I am currently in a DNP program and one of our assignments was to complete a literature search on a topic. As I began my search through Ovid, ProQuest, EBSCO, Cochrane Library of Systematic Reviews, and other databases, I began to realize how easy it would be to become overwhelmed by the multitude of articles and studies published on the topic. I quickly became aware that not all information labeled as "evidence-based" was truly evidence-based. How many times do we see an original research article published in a peer-reviewed journal and the media begins making statements that there should be a change in healthcare practice. As healthcare professionals, we recognize that one original study is not sufficient to change practice. There is a hierarchy to evidence that all healthcare providers should be aware of. I have found two resources that have been especially helpful in determining hierarchy of evidence; one by R. Brian Haynes called the
6S Hierarchy of Preapprasied Evidence and one by Bernadette Melnyk and Ellen Fineout-Overholt called
Hierarchy of Evidence for Interventional Studies.
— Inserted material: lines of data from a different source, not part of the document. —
(* ===== verification/PolicyBundle.v ===== *)
(** * Route policy bundles (internal/api/authz_policy_bundle_runtime.go)

    Validation, normalization and compilation of a policy bundle into the
    tables the engine is built from, and the compatibility overlay applied to
    persisted versions.  Decoding the stored JSON is a parameter. *)
From S2P Require Import Prelude GoStrings GoCollections Scope.
From S2P Require Import PolicyEngine PolicyEvaluators AuthzRecords AuthzStore Rebac.

Definition routeAuthorizationPolicyBundleSchemaV1 : string := "identrail.authz.route_policy_bundle.v1".
Definition defaultCentralPolicySetID : string := "central_authorization".
Definition errInvalidAuthzPolicyVersionBundle : error := Sentinel "invalid authz policy version bundle".

Record routePolicyDefinition := mkRouteDef {
  Def_Method : string;
  Def_Path : string;
  Def_Action : string;
  Def_ResourceType : string;
  Def_ResourceIDParam : string;
}.

Record routePolicy := mkRoutePolicy {
  Route_Action : string;
  Route_ResourceType : string;
  Route_ResourceIDParam : string;
}.

Abbreviation routePolicyRegistry := (gmap string routePolicy).

Record routeAuthorizationPolicyBundle := mkBundle {
  Bundle_SchemaVersion : string;
  Bundle_RoutePolicies : list routePolicyDefinition;
  Bundle_RBACActionRole : gmap string (list string);
  Bundle_ABACPolicies : gmap string abacActionPolicy;
  Bundle_ReBACPolicies : gmap string rebacActionPolicy;
}.

Record compiledRouteAuthorizationPolicy := mkCompiled {
  RouteRegistry : routePolicyRegistry;
  RBACActionRole : gmap string (list string);
  ABACPolicies : gmap string abacActionPolicy;
  ReBACPolicies : gmap string rebacActionPolicy;
}.

#[export] Instance routePolicy_eq_dec : EqDecision routePolicy.
Proof. solve_decision. Defined.
#[export] Instance compiledRouteAuthorizationPolicy_eq_dec : EqDecision compiledRouteAuthorizationPolicy.
Proof. solve_decision. Defined.

Definition emptyCompiledRouteAuthorizationPolicy : compiledRouteAuthorizationPolicy := mkCompiled ∅ ∅ ∅ ∅.

(** [json.Unmarshal] into a bundle. *)
Class BundleDecoder := { json_Unmarshal_bundle : string → result routeAuthorizationPolicyBundle }.

(** ** Routes *)
Definition validHTTPMethods : list string := ["GET"; "HEAD"; "POST"; "PUT"; "PATCH"; "DELETE"; "OPTIONS"].

Definition routePolicyKey (method fullPath : string) : string :=
  ToUpper (TrimSpace method) +:+ " " +:+ TrimSpace fullPath.

Definition registry_lookup (r : routePolicyRegistry) (method fullPath : string) : option routePolicy :=
  r !! routePolicyKey method fullPath.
Haynes 6S Model is based on a pyramid approach to evidence. At the base of the pyramid are original studies that are published in journals and at the peak of the pyramid are the computerized decison support systems that integrate evidence at point-of-care. In between these levels are synopses of studies and randomized controlled trials, meta-analyses, systematic reviews, and evidence-based clinical practice guidelines. The Hierarchy of Evidence for Interventional Studies by Melynk and Fineout-Overholt, lists the types of evidence in a table style and gives a description of each level of evidence. Being a visual learner, these formats brought clarity to where I was going in my literature search and helped me to determine which articles were of less importance.